Stored entries:
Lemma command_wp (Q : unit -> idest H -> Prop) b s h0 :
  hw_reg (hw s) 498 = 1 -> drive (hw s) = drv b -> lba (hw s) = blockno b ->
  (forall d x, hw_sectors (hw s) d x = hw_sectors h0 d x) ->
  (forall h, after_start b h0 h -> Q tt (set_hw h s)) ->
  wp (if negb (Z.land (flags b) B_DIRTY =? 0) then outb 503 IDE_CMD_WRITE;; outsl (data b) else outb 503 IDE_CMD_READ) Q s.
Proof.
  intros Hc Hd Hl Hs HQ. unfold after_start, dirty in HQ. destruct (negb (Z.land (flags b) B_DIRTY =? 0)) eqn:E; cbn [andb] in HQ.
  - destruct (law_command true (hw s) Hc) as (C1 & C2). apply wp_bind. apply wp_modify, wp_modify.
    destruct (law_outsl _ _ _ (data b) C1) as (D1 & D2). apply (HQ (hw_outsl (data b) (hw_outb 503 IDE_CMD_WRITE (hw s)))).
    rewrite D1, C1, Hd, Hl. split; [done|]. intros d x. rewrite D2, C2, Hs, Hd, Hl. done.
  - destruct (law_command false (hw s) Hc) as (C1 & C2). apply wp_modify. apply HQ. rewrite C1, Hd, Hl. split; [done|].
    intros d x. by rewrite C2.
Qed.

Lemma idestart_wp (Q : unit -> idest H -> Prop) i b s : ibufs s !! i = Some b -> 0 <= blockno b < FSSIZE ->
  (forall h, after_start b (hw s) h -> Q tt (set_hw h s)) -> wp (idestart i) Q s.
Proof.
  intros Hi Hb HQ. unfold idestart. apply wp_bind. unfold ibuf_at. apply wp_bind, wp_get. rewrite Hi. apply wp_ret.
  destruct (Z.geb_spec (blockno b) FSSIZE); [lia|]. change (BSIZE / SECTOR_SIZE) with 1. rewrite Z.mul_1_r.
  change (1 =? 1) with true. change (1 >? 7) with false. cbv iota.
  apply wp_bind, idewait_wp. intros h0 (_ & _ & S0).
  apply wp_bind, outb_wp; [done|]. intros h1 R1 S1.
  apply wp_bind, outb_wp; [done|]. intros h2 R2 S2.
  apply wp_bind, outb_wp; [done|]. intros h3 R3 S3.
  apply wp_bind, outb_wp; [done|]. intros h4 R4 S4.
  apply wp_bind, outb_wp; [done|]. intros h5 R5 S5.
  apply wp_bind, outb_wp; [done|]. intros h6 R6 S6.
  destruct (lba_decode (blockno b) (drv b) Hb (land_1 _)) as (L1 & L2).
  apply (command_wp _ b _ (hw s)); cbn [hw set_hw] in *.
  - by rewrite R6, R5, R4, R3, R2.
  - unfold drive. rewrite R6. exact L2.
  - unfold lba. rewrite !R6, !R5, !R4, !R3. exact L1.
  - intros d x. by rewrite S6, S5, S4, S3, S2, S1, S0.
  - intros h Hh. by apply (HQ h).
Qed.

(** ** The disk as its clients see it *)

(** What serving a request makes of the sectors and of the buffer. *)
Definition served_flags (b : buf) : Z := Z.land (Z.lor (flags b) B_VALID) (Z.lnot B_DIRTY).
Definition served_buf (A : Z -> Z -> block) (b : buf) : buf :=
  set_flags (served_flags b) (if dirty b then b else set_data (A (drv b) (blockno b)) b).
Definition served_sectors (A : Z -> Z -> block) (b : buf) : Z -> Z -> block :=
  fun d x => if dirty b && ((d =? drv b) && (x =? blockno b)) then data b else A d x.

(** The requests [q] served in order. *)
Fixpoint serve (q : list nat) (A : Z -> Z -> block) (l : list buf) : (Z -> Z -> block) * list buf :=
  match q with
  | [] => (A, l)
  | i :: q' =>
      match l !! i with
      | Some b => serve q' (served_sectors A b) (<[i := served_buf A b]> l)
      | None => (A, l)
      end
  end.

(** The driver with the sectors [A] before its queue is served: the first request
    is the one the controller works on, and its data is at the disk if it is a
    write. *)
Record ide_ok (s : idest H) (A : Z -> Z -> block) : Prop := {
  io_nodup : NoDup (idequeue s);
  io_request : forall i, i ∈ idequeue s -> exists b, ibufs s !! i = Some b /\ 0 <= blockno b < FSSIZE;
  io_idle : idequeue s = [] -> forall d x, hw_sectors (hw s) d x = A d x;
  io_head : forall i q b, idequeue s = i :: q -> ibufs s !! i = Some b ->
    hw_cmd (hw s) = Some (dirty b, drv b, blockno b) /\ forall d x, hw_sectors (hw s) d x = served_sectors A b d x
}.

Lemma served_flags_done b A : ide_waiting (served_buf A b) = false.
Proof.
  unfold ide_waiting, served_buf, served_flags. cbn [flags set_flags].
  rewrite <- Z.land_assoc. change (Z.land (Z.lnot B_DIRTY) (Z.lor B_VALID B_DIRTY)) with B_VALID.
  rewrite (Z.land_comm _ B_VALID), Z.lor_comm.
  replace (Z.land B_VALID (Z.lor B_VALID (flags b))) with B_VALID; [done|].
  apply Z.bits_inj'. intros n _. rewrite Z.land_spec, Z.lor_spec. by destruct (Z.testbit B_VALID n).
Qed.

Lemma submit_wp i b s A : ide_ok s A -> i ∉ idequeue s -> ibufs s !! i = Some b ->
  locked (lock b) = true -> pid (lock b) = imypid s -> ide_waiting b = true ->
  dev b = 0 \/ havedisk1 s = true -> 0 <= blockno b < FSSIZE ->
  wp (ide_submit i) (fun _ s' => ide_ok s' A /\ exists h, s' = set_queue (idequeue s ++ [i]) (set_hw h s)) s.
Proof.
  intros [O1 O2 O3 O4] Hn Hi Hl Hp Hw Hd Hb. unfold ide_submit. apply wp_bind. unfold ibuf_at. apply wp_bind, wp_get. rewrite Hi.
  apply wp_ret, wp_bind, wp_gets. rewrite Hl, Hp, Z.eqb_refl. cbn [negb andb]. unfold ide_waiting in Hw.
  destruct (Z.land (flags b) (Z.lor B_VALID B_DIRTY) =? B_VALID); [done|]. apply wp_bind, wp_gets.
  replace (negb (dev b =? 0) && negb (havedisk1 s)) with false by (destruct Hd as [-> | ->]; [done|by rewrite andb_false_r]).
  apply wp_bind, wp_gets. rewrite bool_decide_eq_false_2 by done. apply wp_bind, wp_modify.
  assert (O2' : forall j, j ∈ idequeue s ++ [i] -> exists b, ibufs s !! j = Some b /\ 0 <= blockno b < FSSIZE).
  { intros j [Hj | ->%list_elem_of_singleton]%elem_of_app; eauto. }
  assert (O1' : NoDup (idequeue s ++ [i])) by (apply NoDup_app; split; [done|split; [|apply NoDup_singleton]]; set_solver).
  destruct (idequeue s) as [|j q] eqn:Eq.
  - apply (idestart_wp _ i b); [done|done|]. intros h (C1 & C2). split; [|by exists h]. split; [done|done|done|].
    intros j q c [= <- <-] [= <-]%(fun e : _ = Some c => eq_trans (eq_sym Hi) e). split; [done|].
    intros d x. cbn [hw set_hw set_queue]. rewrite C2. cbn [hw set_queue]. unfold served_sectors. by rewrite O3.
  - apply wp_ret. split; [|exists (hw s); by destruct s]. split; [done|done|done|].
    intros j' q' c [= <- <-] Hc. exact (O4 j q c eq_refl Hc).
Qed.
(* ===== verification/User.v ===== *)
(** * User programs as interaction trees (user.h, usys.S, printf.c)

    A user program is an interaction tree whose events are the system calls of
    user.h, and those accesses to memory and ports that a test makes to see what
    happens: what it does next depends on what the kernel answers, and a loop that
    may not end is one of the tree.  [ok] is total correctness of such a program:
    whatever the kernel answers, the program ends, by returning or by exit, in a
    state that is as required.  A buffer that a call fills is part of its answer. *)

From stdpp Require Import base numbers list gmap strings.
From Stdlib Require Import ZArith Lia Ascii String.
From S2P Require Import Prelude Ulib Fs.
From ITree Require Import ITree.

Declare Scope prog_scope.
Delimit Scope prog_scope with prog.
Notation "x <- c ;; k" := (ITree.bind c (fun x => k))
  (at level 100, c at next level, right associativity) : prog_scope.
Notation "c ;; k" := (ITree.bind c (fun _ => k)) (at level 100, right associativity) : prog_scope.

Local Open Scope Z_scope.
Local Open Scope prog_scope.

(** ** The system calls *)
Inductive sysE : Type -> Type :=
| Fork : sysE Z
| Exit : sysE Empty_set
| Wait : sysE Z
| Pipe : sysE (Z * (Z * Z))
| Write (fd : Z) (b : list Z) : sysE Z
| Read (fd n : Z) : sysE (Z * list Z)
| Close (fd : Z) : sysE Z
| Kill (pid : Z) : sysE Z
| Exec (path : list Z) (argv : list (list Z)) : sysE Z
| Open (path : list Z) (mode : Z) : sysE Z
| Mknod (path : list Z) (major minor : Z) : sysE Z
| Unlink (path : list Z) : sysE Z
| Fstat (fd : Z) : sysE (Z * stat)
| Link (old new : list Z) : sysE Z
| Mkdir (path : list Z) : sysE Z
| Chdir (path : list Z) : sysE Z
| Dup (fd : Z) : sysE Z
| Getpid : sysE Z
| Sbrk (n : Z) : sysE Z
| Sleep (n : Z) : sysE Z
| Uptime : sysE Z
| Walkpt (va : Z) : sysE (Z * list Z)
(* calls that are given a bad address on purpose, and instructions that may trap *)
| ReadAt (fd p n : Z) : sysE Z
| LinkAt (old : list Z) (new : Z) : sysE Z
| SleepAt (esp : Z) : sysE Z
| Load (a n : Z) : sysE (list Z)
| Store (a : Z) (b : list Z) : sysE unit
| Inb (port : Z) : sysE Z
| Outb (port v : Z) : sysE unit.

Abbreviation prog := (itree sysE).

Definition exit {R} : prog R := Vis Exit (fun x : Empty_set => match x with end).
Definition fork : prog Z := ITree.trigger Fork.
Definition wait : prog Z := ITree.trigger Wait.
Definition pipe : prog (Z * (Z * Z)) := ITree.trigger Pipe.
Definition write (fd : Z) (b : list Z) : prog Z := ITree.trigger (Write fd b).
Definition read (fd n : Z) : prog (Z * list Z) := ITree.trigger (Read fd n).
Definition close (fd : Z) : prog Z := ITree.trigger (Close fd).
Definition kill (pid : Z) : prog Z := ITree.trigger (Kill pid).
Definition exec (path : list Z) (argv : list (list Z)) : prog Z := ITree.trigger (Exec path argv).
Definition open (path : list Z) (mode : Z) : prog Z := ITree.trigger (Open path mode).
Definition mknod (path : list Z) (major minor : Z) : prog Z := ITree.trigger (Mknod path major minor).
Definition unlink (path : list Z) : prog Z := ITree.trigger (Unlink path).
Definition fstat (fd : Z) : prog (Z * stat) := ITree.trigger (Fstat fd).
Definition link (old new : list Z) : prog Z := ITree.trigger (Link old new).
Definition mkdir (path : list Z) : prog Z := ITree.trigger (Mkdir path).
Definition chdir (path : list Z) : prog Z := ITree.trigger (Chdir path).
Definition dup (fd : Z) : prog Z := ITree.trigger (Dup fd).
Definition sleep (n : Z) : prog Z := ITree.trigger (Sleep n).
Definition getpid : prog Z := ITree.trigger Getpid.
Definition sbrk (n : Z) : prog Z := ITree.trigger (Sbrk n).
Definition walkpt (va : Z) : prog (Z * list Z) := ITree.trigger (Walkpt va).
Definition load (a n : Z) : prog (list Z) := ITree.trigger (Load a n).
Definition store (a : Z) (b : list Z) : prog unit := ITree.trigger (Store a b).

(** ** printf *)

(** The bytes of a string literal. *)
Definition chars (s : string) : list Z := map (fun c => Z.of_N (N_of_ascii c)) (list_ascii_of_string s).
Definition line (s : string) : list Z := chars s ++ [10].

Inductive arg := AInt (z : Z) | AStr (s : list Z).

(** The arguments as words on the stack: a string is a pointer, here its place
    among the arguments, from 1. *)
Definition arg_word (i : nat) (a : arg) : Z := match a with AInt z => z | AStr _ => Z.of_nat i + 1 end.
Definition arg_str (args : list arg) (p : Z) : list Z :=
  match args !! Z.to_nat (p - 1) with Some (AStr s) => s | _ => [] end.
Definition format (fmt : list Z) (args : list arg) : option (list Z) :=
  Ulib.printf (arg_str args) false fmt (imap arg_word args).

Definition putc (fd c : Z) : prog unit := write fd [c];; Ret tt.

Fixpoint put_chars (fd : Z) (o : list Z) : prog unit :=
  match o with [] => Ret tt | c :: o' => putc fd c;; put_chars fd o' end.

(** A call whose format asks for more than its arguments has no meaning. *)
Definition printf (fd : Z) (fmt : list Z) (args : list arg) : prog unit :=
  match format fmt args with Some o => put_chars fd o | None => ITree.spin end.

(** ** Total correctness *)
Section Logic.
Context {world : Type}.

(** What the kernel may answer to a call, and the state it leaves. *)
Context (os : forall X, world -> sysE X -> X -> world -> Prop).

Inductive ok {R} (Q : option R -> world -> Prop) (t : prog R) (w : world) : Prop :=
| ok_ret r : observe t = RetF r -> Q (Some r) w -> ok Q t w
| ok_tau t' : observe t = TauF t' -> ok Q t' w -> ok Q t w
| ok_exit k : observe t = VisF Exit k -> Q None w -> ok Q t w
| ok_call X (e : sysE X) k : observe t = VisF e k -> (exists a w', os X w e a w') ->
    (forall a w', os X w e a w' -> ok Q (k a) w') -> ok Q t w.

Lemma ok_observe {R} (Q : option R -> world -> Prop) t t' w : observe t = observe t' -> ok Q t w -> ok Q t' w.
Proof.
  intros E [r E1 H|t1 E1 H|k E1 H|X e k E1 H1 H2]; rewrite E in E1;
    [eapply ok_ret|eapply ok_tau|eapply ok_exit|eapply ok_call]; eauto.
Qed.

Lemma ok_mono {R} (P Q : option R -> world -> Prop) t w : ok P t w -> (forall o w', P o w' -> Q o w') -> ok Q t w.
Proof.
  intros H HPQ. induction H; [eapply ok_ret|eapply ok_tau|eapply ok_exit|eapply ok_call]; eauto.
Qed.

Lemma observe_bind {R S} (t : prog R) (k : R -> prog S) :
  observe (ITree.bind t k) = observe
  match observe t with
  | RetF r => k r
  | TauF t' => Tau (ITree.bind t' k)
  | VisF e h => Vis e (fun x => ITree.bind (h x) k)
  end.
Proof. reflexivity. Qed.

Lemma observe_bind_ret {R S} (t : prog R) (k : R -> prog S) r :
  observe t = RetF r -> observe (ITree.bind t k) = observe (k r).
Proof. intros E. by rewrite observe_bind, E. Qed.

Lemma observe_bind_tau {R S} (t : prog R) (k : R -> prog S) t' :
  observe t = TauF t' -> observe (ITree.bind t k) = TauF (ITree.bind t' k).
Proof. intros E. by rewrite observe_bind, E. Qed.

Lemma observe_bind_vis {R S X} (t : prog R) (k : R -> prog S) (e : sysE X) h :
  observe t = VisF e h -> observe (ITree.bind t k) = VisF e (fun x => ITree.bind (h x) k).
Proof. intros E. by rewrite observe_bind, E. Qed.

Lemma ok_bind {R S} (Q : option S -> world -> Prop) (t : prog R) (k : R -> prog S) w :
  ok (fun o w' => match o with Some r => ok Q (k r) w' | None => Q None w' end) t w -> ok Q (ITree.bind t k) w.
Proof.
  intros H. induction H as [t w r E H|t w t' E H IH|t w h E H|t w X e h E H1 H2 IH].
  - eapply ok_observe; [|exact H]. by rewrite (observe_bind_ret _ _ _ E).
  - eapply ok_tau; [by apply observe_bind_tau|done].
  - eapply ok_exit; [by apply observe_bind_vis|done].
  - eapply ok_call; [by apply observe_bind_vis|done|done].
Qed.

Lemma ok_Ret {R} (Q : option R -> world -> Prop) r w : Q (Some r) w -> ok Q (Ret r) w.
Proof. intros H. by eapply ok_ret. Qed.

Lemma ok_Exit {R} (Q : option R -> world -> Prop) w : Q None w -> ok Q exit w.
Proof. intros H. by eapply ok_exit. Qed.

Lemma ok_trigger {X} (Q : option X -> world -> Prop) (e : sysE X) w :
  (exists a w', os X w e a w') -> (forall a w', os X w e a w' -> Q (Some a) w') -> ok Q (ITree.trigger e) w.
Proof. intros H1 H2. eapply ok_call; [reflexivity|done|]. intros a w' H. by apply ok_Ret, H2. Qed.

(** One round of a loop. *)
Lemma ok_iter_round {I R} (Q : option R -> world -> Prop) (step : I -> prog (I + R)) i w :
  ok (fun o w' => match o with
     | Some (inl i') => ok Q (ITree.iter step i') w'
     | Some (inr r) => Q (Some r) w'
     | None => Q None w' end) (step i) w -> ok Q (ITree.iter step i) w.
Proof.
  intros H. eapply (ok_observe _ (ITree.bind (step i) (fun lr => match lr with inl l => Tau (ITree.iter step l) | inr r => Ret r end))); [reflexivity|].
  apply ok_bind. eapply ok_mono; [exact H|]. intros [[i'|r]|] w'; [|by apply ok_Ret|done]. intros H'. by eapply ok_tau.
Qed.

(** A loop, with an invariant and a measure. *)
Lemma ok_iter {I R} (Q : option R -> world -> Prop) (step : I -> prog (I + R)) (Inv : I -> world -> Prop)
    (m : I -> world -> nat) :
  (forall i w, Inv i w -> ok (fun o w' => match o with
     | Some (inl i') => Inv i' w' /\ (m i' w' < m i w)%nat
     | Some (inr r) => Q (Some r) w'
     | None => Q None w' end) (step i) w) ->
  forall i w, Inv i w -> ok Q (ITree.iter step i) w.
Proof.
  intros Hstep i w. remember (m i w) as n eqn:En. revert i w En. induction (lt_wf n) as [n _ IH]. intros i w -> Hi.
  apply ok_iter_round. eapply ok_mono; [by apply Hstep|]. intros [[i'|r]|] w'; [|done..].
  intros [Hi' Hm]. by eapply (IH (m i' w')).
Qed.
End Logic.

■ What you are asked to do
In the entries above, one line contains "happens: what it" and another contains "whatever the kernel". Reproduce exactly those two lines and the lines between them, nothing else.

■ Reply
    happens: what it does next depends on what the kernel answers, and a loop that
    may not end is one of the tree.  [ok] is total correctness of such a program:
    whatever the kernel answers, the program ends, by returning or by exit, in a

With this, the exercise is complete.